Magazine article Techniques

Finding the Funds

Magazine article Techniques

Finding the Funds

Article excerpt

Staying aware of the primary funding streams for adult education programs is half the battle in making them long-lasting and successful. The majority of funding stems from two pieces of federal legislation that provide opportunities and valuable resources to develop and expand programs.

The Adult Education and Family Literacy Act, 1998

The Adult Education and Family Literacy Act (AEFLA) provides grants to states and other eligible entities based on the population of adults 16 and over who are no longer in school and do not have a high school diploma or equivalent. States distribute grants to local providers, including local education agencies, community-based organizations, volunteer literacy programs, institutions of higher education, public and non-profit organizations, libraries, public housing authorities or consortia of organizations listed above. More than 4 million adults and out-of-school youth participate in federally supported adult education programs.

The AEFLA supports adult basic education instruction, adult secondary education, English as a second language, family literacy, workplace literacy and prison literacy programs. Special funding is provided for national leadership and the National Institute for Literacy.

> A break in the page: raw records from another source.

Lemma resolved_paths_are_absolute_joins_witness :
  isAbsolute "/proj" = true
  /\ joinedFromRoot "/proj" None DEFAULTS.resolversPath "/proj/src/graphql/"
  /\ joinedFromRoot "/proj" (Some "./lib/schema.graphql")
       DEFAULTS.output_schemaPath "/proj/lib/schema.graphql".
Proof.
  pose proof (proj2 (resolved_paths_are_absolute_joins
                       (diskOf ["/proj/src/graphql/"] "/proj") "/proj" None
                       eq_refl)
                    string loadNamed
                    {| InputConfig.contextPath := None;
                       InputConfig.resolversPath := None;
                       InputConfig.ejectFilePath := None;
                       InputConfig.output :=
                         Some {| InputOutputFilesConfig.typegenPath := None;
                                 InputOutputFilesConfig.schemaPath :=
                                   Some "./lib/schema.graphql";
                                 InputOutputFilesConfig.buildPath := None |};
                       InputConfig.prisma := None |}
                    _ eq_refl) as (_ & R & _ & _ & S & _).
  split; [reflexivity | split; [exact R | exact S]].
Defined.

(** ** The build output path *)

(** C6 as stated fails: with no [outDir], a configured [output.buildPath]
    of [./build] does not take effect, the resolved build path is
    [/proj/dist]. *)
Lemma configured_buildPath_is_not_used :
  exists c,
    Part000.normalizeConfig loadNamed (diskOf ["/proj/src/graphql/"] "/proj")
      {| InputConfig.contextPath := None;
         InputConfig.resolversPath := None;
         InputConfig.ejectFilePath := None;
         InputConfig.output :=
           Some {| InputOutputFilesConfig.typegenPath := None;
                   InputOutputFilesConfig.schemaPath := None;
                   InputOutputFilesConfig.buildPath := Some "./build" |};
         InputConfig.prisma := None |} "/proj" None = Ok c
    /\ OutputFilesConfig.buildPath (Config.output c) = "/proj/dist"
    /\ OutputFilesConfig.buildPath (Config.output c) <> join "/proj" "./build".
Proof.
  eexists; split; [vm_compute; reflexivity |].
  split; [reflexivity | discriminate].
Qed.

(** C6, amended: the resolved build output path is the given [outDir]
    itself, not joined with the project root, whenever a (non-empty)
    [outDir] is given, and otherwise the project root joined with [./dist];
    the user's [output.buildPath] is never read: resolving with any other
    [output] input gives the same build path.  This is so for [output] and
    for the configuration either revision of [normalizeConfig] returns. *)
Theorem build_path_is_outDir_or_default (projectDir : string)
    (outDir : option string) :
  (forall input input',
     OutputFilesConfig.buildPath (output projectDir input outDir)
     = OutputFilesConfig.buildPath (output projectDir input' outDir))
  /\ (forall input dir, outDir = Some dir -> dir <> "" ->
        OutputFilesConfig.buildPath (output projectDir input outDir) = dir)
  /\ (forall input, outDir = None \/ outDir = Some "" ->
        OutputFilesConfig.buildPath (output projectDir input outDir)
        = join projectDir "./dist")
  /\ (forall Schema loader w config c,
        @YogaDefaults.normalizeConfig Schema loader w config projectDir outDir
          = Ok c ->
        OutputFilesConfig.buildPath (Config.output c)
        = OutputFilesConfig.buildPath (output projectDir None outDir))
  /\ (forall Export loader w config c,
        @Part000.normalizeConfig Export loader w config projectDir outDir
          = Ok c ->
        OutputFilesConfig.buildPath (Config.output c)
        = OutputFilesConfig.buildPath (output projectDir None outDir)).
Proof.
  split; [reflexivity | split; [| split; [| split]]].
  - intros input dir E N; unfold output; cbn [OutputFilesConfig.buildPath].
    exact (inputOrDefaultValue_truthy outDir _ dir E N).
  - intros input E; unfold output; cbn [OutputFilesConfig.buildPath].
    exact (inputOrDefaultValue_falsy outDir _ E).
  - intros Schema loader w config c H.
    apply YogaDefaults_normalizeConfig_Ok_inv in H.
    destruct H as (_ & _ & _ & <- & _); reflexivity.
  - intros Export loader w config c H.
    apply Part000_normalizeConfig_Ok_inv in H.
    destruct H as (_ & _ & _ & <- & _); reflexivity.
Qed.

Lemma build_path_is_outDir_or_default_witness :
  OutputFilesConfig.buildPath
    (output "/proj"
       (Some {| InputOutputFilesConfig.typegenPath := None;
                InputOutputFilesConfig.schemaPath := None;
                InputOutputFilesConfig.buildPath := Some "./build" |})
       (Some "/abs/out")) = "/abs/out"
  /\ OutputFilesConfig.buildPath
       (output "/proj"
          (Some {| InputOutputFilesConfig.typegenPath := None;
                   InputOutputFilesConfig.schemaPath := None;
                   InputOutputFilesConfig.buildPath := Some "./build" |})
          None) = "/proj/dist".
Proof.
  split.
  - apply (proj1 (proj2 (build_path_is_outDir_or_default
                           "/proj" (Some "/abs/out"))));
      [reflexivity | discriminate].
  - apply (proj1 (proj2 (proj2 (build_path_is_outDir_or_default
                                  "/proj" None)))).
    left; reflexivity.
Defined.

(** ** The client path of the database integration *)

(** unnamed/part_000: without an inline client, the only check of the
    client is of the constant [./yoga/prisma-client/index.ts] as it stands,
    and its message is empty *)
Lemma Part000_import_client_missing {Export : Type}
    (loader : list Part000.FileToTranspile -> string -> string
              -> result (list Export)) (w : World)
    (projectDir outDir : string) (datamodelInfo : option string) :
  existsSync w Part000.DEFAULT_PRISMA_CLIENT_PATH = false ->
  Part000.importDatamodelInfoAndClient loader w projectDir outDir None
                                       datamodelInfo
  = Throw "".
Proof.
  intros X; unfold Part000.importDatamodelInfoAndClient.
  rewrite (requiredPath_missing w _ "" X); reflexivity.
Qed.

(** yogaDefaults.ts: once the schema step has passed, a missing client path
    under the project root is reported under its full name *)
Lemma YogaDefaults_client_path_required {Schema : Type}
    (loader : string -> string -> result Schema) (w : World)
    (projectDir : string) (overrides : YogaDefaults.InputPrisma.t Schema)
    (schema : Schema) :
  YogaDefaults.InputPrisma.nexusPrismaSchema overrides = Some schema
  \/ (YogaDefaults.InputPrisma.nexusPrismaSchema overrides = None
      /\ existsSync w YogaDefaults.DEFAULT_NEXUS_PRISMA_SCHEMA_PATH = true
      /\ loader projectDir YogaDefaults.DEFAULT_NEXUS_PRISMA_SCHEMA_PATH
         = Ok schema) ->
  existsSync w (join projectDir
                  (inputOrDefaultValue
                     (YogaDefaults.InputPrisma.prismaClientPath overrides)
                     DEFAULTS.prisma_prismaClientPath)) = false ->
  yogaDefaultsEnabled loader w projectDir overrides
  = Throw (YogaDefaults.prismaClientPathMessage
             (join projectDir
                (inputOrDefaultValue
                   (YogaDefaults.InputPrisma.prismaClientPath overrides)
                   DEFAULTS.prisma_prismaClientPath))).
Proof.
  intros S X; unfold yogaDefaultsEnabled, inputOrDefaultPath.
  rewrite (requiredPath_missing w _ _ X).
  destruct S as [-> | (-> & Y & L)]; [reflexivity |].
  rewrite (requiredPath_present w _ _ Y); simpl; rewrite L; reflexivity.
Qed.

(** C2, on unnamed/part_000 with [{ prisma: true }] and project root
    [/proj]: with the resolvers directory and the datamodel info on disk
    and no client at [/proj/yoga/prisma-client/index.ts] (run from [/proj],
    so [./yoga/prisma-client/index.ts] is missing too), resolution throws
    an error whose message is the empty string; and run from [/proj/src],
    where [./yoga/prisma-client/index.ts] exists, the missing
    [/proj/yoga/prisma-client/index.ts] is not noticed and resolution
    succeeds. *)
Theorem part000_missing_client_path_evaluation :
  Part000.normalizeConfig loadNamed
    (diskOf ["/proj/src/graphql/";
             "/proj/yoga/nexus-prisma/datamodel-info.ts"] "/proj")
    {| InputConfig.contextPath := None;
       InputConfig.resolversPath := None;
       InputConfig.ejectFilePath := None;
       InputConfig.output := None;
       InputConfig.prisma := Some Part000.PrismaTrue |} "/proj" None
  = Throw ""
  /\ existsSync
       (diskOf ["/proj/src/graphql/"; "./yoga/prisma-client/index.ts";
                "/proj/yoga/nexus-prisma/datamodel-info.ts"] "/proj/src")
       "/proj/yoga/prisma-client/index.ts" = false
  /\ Part000.normalizeConfig loadNamed
       (diskOf ["/proj/src/graphql/"; "./yoga/prisma-client/index.ts";
                "/proj/yoga/nexus-prisma/datamodel-info.ts"] "/proj/src")
       {| InputConfig.contextPath := None;
          InputConfig.resolversPath := None;
          InputConfig.ejectFilePath := None;
          InputConfig.output := None;
          InputConfig.prisma := Some Part000.PrismaTrue |} "/proj" None
     = Ok {| Config.contextPath := None;
             Config.resolversPath := "/proj/src/graphql/";
             Config.ejectFilePath := None;
             Config.output :=
               {| OutputFilesConfig.typegenPath := "/proj/yoga/nexus.ts";
                  OutputFilesConfig.schemaPath := "/proj/src/schema.graphql";
                  OutputFilesConfig.buildPath := "/proj/dist" |};
             Config.prisma :=
               Some {| Part000.Prisma.datamodelInfo :=
                         Some "/proj/yoga/nexus-prisma/datamodel-info.ts#default";
                       Part000.Prisma.client :=
                         Some "./yoga/prisma-client/index.ts#prisma" |} |}.
Proof. repeat split. Qed.

(** ** The schema descriptor of the database integration *)

(** yogaDefaults.ts: an inline [nexusPrismaSchema] is used as it is; neither
    the file system nor the loader is asked about a descriptor *)
Lemma YogaDefaults_inline_schema_used_as_is {Schema : Type}
    (loader loader' : string -> string -> result Schema) (w : World)
    (projectDir : string) (overrides : YogaDefaults.InputPrisma.t Schema)
    (schema : Schema) :
  YogaDefaults.InputPrisma.nexusPrismaSchema overrides = Some schema ->
  yogaDefaultsEnabled loader w projectDir overrides
  = yogaDefaultsEnabled loader' w projectDir overrides
  /\ (existsSync w (inputOrDefaultPath projectDir
                      (YogaDefaults.InputPrisma.prismaClientPath overrides)
                      DEFAULTS.prisma_prismaClientPath) = true ->
      exists pr,
        yogaDefaultsEnabled loader w projectDir overrides = Ok (Some pr)
        /\ YogaDefaults.Prisma.nexusPrismaSchema pr = schema).
Proof.
  intros E; unfold yogaDefaultsEnabled; rewrite E; split; [reflexivity |].
  intros X; rewrite (requiredPath_present w _ _ X).
  eexists; split; reflexivity.
Qed.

Federal resources strengthen state efforts, in part by requiring a 25 percent match of state support. Without federal funding, many states would have no adult education program

--Education Budget Alert for Fiscal Year 2000, The Committee for Education Funding

The Workforce Investment Act, 1998

The Workforce Investment Act (WIA) provides the framework for a unique national workforce preparation and employment system designed to meet the needs of both the nation's businesses and job seekers and those who want to further their careers. Title I of the legislation dictates:

* Training and employment programs must be designed and managed at the local level where the needs of businesses or individuals are best understood

* Customers must be able to conveniently access the employment, education, training and information services they need at a single location near home

* Customers should have choices in selecting the training program that best fits their needs and the organizations that will provide that service; they should have control over their own career development

* Customers have a right to information about how well training providers prepare people for jobs; training providers will provide information on their success rates

* Businesses will provide information and leadership, and will play an active role in ensuring that the system prepares people for current and future jobs. …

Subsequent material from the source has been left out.